Personal information
- Full name: Leonel Gomes Silva Fernandes
- Born: 12 March 1998 (age 28) Vila Real, Portugal
- Height: 1.91 m (6 ft 3 in)
- Playing position: Left wing

Club information
- Current club: Porto
- Number: 21

Youth career
- Years: Team
- 2008–2013: ADA Maia
- 2019–2020: Porto

Senior clubs
- Years: Team
- 2014–: Porto
- 2016–2018: → ADA Maia (loan)

National team ^{1}
- Years: Team / Apps / (Gls)
- –: Portugal / 69 / (121)

= Leonel Fernandes =

Portuguese handball player (born 1998)

Leonel Gomes Silva Fernandes (born 12 March 1998) is a Portuguese handball player.

== Career ==
He started playing handball at ADA Maia, and in 2013 he joined the youth department of Porto. From 2016 to 2018 he was loaned back to ADA Maia.

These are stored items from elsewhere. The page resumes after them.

(** The overall status before the final determination, when no component
    has a status of error, critical or warning. *)
Lemma dashboardHealth_sound_overall env :
  let before :=
    dashSystem (dr_heapUsed env) (dr_heapTotal env)
      (dashContent (dr_assignments env)
         (dashScreens (dr_now env) (dr_screens env)
            (dashStorage (dr_listing env)
               (dashDatabase (dr_probe env)
                  {| dh_overall := "healthy";
                     dh_components := JsMap.empty;
                     dh_alerts := [];
                     dh_screensTotal := None |})))) in
  probeStatus (dr_probe env) = "healthy" ->
  bucketsStatus (dr_listing env) = "healthy" ->
  match dr_screens env with
  | Some rows => rateStatus (connectivityRate (dr_now env) rows) = "healthy"
  | None => True
  end ->
  dh_overall before
  = if gtQ (heapPercent env) (inject_Z 90) then "critical" else "healthy".
Proof.
  cbn zeta. intros Hp Hb Hs.
  unfold dashSystem, heapPercent.
  destruct (gtQ _ (inject_Z 90)); [reflexivity|].
  assert (forall h, dh_overall
                      (if gtQ (inject_Z (dr_heapUsed env)
                               / inject_Z (dr_heapTotal env)
                               * inject_Z 100)%Q (inject_Z 75)
                       then {| dh_overall := dh_overall h;
                               dh_components :=
                                 JsMap.set (dh_components h) "system"
                                   "healthy";
                               dh_alerts :=
                                 dh_alerts h
                                 ++ [{| da_type := "warning";
                                        da_component := "system";
                                        da_message :=
                                          ("Elevated memory usage: "
                                           ++ showZ
                                                (mathRound
                                                   (inject_Z (dr_heapUsed env)
                                                    / inject_Z
                                                        (dr_heapTotal env)
                                                    * inject_Z 100)%Q)
                                           ++ "%")%string |}];
                               dh_screensTotal := dh_screensTotal h |}
                       else {| dh_overall := dh_overall h;
                               dh_components :=
                                 JsMap.set (dh_components h) "system"
                                   "healthy";
                               dh_alerts := dh_alerts h;
                               dh_screensTotal := dh_screensTotal h |})
                    = dh_overall h) as Hsys.
  { intros h. destruct (gtQ _ (inject_Z 75)); reflexivity. }
  rewrite Hsys.
  assert (forall a h, dh_overall (dashContent a h) = dh_overall h) as Hct.
  { intros [rows|] h; reflexivity. }
  rewrite Hct.
  assert (dh_overall
            (dashStorage (dr_listing env)
               (dashDatabase (dr_probe env)
                  {| dh_overall := "healthy";
                     dh_components := JsMap.empty;
                     dh_alerts := [];
                     dh_screensTotal := None |})) = "healthy") as H2.
  { destruct (dr_probe env) as [[e|] rt|msg]; try discriminate.
    destruct (dr_listing env) as [buckets [e|] rt'|msg]; try discriminate.
    cbn in Hb |- *. destruct (hasMediaBucket buckets);
      [reflexivity | discriminate]. }
  destruct (dr_screens env) as [rows|]; [|exact H2].
  unfold dashScreens.
  destruct (rateStatus_cases (connectivityRate (dr_now env) rows))
    as [[_ H80]|[[H _]|[H _]]]; try congruence.
  rewrite H80, (geQ_80_50 _ H80). cbn [negb dh_overall]. exact H2.
Qed.
(** A pointer-move of a resize with a handle other than the rotation handle
    maps [resizeElement] over the elements that carry the id of the primary
    selection. *)
Lemma resizing_move :
  forall (e : MouseEvent.t num) (st : State.t num) (sel : Element.t num)
    (h : HandlePosition) (sp : Point.t num),
  State.action st = resizing ->
  State.startPoint st = Some sp ->
  State.selectedElement st = Some sel ->
  State.activeHandle st = Some h ->
  is_corner h = true ->
  let st' := handleMouseMove e st in
  History.present (State.history st') =
    map (fun el =>
           if (Element.id el =? Element.id sel)%string
           then resizeElement (MouseEvent.x e) (MouseEvent.y e)
                  (MouseEvent.shiftKey e) h el
           else el) (History.present (State.history st)) /\
  State.action st' = resizing /\
  State.startPoint st' = Some sp /\
  State.activeHandle st' = Some h /\
  exists sel', State.selectedElement st' = Some sel' /\
               Element.id sel' = Element.id sel.
Proof.
  intros e st sel h sp Ha Hs Hsel Hh Hc st'. subst st'.
  unfold handleMouseMove. rewrite Ha, Hs, Hsel, Hh. cbv zeta.
  assert (E : forall el : Element.t num,
            match h with
            | rotation_ =>
                rotateElement (MouseEvent.x e) (MouseEvent.y e)
                  (MouseEvent.shiftKey e) el
            | _ => resizeElement (MouseEvent.x e) (MouseEvent.y e)
                     (MouseEvent.shiftKey e) h el
            end =
            resizeElement (MouseEvent.x e) (MouseEvent.y e)
              (MouseEvent.shiftKey e) h el).
  { intros el. destruct h; try discriminate; reflexivity. }
  match goal with
  | |- context [find ?f ?l] => destruct (find f l) as [ upd | ] eqn:Ef
  end; read_state; cbn [History.present setPresent].
  - split; [ apply map_ext; intros el; rewrite E; reflexivity | ].
    repeat split; try assumption.
    exists upd. split; [ reflexivity | ].
    apply find_some in Ef. destruct Ef as [_ Ef].
    apply String.eqb_eq in Ef. exact Ef.
  - split; [ apply map_ext; intros el; rewrite E; reflexivity | ].
    repeat split; try assumption.
    exists sel. split; [ exact Hsel | reflexivity ].
Qed.

End Resizing.

(** One step of a corner resize without Shift, field by field. *)
Lemma resizeRectangle_corner :
  forall (h : HandlePosition) (ex ey w hh px py : R) (el : Element.t ideal),
  is_corner h = true ->
  Element.x el = IFin ex -> Element.y el = IFin ey ->
  Element.width el = Some (IFin w) -> Element.height el = Some (IFin hh) ->
  resizeRectangle (IFin px) (IFin py) false h el =
  Element.mk (Element.id el) (Element.type el)
    (IFin (Rmin px (fst (oppositeCorner h ex ey w hh))))
    (IFin (Rmin py (snd (oppositeCorner h ex ey w hh))))
    (Some (IFin (Rabs (px - fst (oppositeCorner h ex ey w hh)))))
    (Some (IFin (Rabs (py - snd (oppositeCorner h ex ey w hh)))))
    (Element.radius el) (Element.points el) (Element.text el)
    (Element.fill el) (Element.stroke el) (Element.strokeWidth el)
    (Element.isDragging el) (Element.selected el) (Element.rotation el).
Proof.
  intros h ex ey w hh px py el Hc Hx Hy Hw Hh.
  destruct (corner_resize_extents h ex ey w hh px py
              el Hc Hx Hy Hw Hh) as (H1 & H2 & H3 & H4).
  rewrite <- H1, <- H2, <- H3, <- H4.
  unfold resizeRectangle. cbv zeta.
  destruct (match h with top_left => _ | _ => _ end)
    as [[[newX newY] newWidth] newHeight].
  cbn [andb].
  destruct (if js_lt newWidth (js_lit 0) then _ else _) as [newX' w'].
  destruct (if js_lt newHeight (js_lit 0) then _ else _) as [newY' h'].
  reflexivity.
Qed.
(** * py-gpt: the LangChain dispatcher [Chain.call] and the mode controller

    Shallow embedding of
    - [pygpt_net/core/chain/__init__.py]  (class [Chain], method [call]),
    - [pygpt_net/controller/mode.py]      (class [Mode], methods [select],
      [set], [change_locked], [select_default], [reset_current],
      [hook_global_temperature]),
    - [pygpt_net/controller/idx/__init__.py]  (class [Idx]).

    Both are sequential glue code: they read a few attributes, call into
    objects that live elsewhere (the LangChain wrappers, the debug logger,
    the other controllers, the configuration store) and write the results
    back into shared objects.  The embedding threads the state of those
    objects explicitly and keeps a log of every call the code makes, in
    program order, so that "is invoked", "receives", "is never reached" are
    statements about that log. *)

From Stdlib Require Import ZArith Ascii.
From stdpp Require Import base option list strings gmap.

Open Scope string_scope.

(** ** Python values that flow through [Chain.call] *)

(** What a wrapper may hand back, and what ends up in the context item:
    [None], a [str] (the completion wrapper's answer), a message object
    exposing a [content] attribute (the chat wrapper's answer), or the chunk
    iterator returned in stream mode. *)
Inductive value : Type :=
| PyNone
| PyStr (s : string)
| PyMessage (content : value)
| PyStream (chunks : list string).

From 2018 he played for Porto's first team, where he won the Portuguese Championship in 2019, 2021, 2022 and 2023. He also won the Cup in 2019 and 2021.

== National team ==
He represented Portugal at the 2018 Mediterranean Games, at the 2021 World Men's Handball Championship and at the 2022 European Men's Handball Championship.

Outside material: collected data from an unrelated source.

Lemma scenario_two_best_writes_witness :
  best_success_rate (train 0 scenario_params scenario_world) == 5 # 10
  /\ count_saves (best_policy_path "ckpt") (trace (train 0 scenario_params scenario_world))
     = 2%nat.
Proof.
  destruct (scenario_two_best_writes scenario_params scenario_world)
    as (_ & Hb & _ & _ & _ & Hc & _); try reflexivity.
  split; [exact Hb | exact Hc].
Defined.

End TrainingFacts.

(** * Further properties of the training loop *)

Import Calls.

Section TrackerFacts.

Local Open Scope Q_scope.

(** The tracker a run ends with is the one it holds after the epochs it has
    entered, whether it returns or fails its assertion. *)
Lemma epochs_tracker (rank : nat) (cfg : params) (world : nat -> epoch_data) (todo : nat) :
  forall epoch : nat,
    best_success_rate (epochs rank cfg world epoch todo (best_before rank cfg world epoch))
    = best_before rank cfg world
        (epochs_entered
           (result (epochs rank cfg world epoch todo (best_before rank cfg world epoch)))
           (epoch + todo)).
Proof.
  induction todo as [|todo IH]; intros epoch.
  - simpl. now rewrite Nat.add_0_r.
  - rewrite epochs_S.
    change (update_best rank cfg (success_rate world epoch) (best_before rank cfg world epoch))
      with (best_before rank cfg world (S epoch)).
    destruct (decorrelated rank (world epoch)); cbn [best_success_rate result].
    + rewrite IH. f_equal.
      destruct (result (epochs rank cfg world (S epoch) todo _));
        cbn [epochs_entered]; lia.
    + reflexivity.
Qed.

Lemma train_tracker (rank : nat) (cfg : params) (world : nat -> epoch_data) :
  best_success_rate (train rank cfg world)
  = best_before rank cfg world
      (epochs_entered (result (train rank cfg world)) (n_epochs cfg)).
Proof.
  unfold train. cbn [best_success_rate result].
  apply (epochs_tracker rank cfg world (n_epochs cfg) 0%nat).
Qed.






Lemma maximum_compat (x y : Q) (xs : list Q) :
  x == y -> maximum x xs == maximum y xs.
Proof.
  revert x y. induction xs as [|z xs IH]; intros x y H; simpl.
  - exact H.
  - apply IH. now rewrite H.
Qed.



End TrackerFacts.

Section WriteFacts.

Local Open Scope Q_scope.

Lemma other_rank_best_before (rank : nat) (cfg : params) (world : nat -> epoch_data) :
  rank <> 0%nat -> forall e, best_before rank cfg world e = initial_best_success_rate.
Proof.
  intros Hr. induction e as [|e IH]; [reflexivity |].
  cbn [best_before]. rewrite IH. unfold update_best, is_new_best.
  now rewrite (rank_guard_false rank Hr).
Qed.

Lemma other_rank_best_so_far (rank : nat) (cfg : params) (world : nat -> epoch_data) :
  rank <> 0%nat ->
  forall todo epoch best r,
    In (LoggerInfo (BestSoFar r)) (trace (epochs rank cfg world epoch todo best)) ->
    r = best.
Proof.
  intros Hr. induction todo as [|todo IH]; intros epoch best r.
  - simpl. contradiction.
  - rewrite epochs_S.
    assert (E : update_best rank cfg (success_rate world epoch) best = best).
    { unfold update_best, is_new_best. now rewrite (rank_guard_false rank Hr). }
    rewrite E.
    assert (S : In (LoggerInfo (BestSoFar r))
                  (emitted (epoch_step rank cfg (world epoch) epoch best)) -> r = best).
    { destruct (other_rank_step rank cfg (world epoch) epoch best Hr) as [Es _].
      rewrite Es, in_app_iff. intros [H | H].
      - assert (P : forallb (fun ev => match ev with
                                       | LoggerInfo (BestSoFar _) => false
                                       | _ => true
                                       end) (common cfg (world epoch) epoch) = true)
          by now apply common_forallb.
        rewrite forallb_forall in P. specialize (P _ H). discriminate.
      - simpl in H. destruct H as [H | H]; [now injection H | contradiction]. }
    destruct (decorrelated rank (world epoch)); cbn [trace].
    + rewrite in_app_iff. intros [H | H]; [now apply S | now apply IH in H].
    + exact S.
Qed.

At the 2023 World Men's Handball Championship he represented Portugal again, where they finished 13th. In 2025 he was part of the Portugal team that reached the semifinals of the World Championship for the first time in history. They lost the semifinals to Denmark and the third place playoff to France. At the 2026 European Men's Handball Championship he was part of the Portugal team that got 5th place, their best ever finish at a European Championship.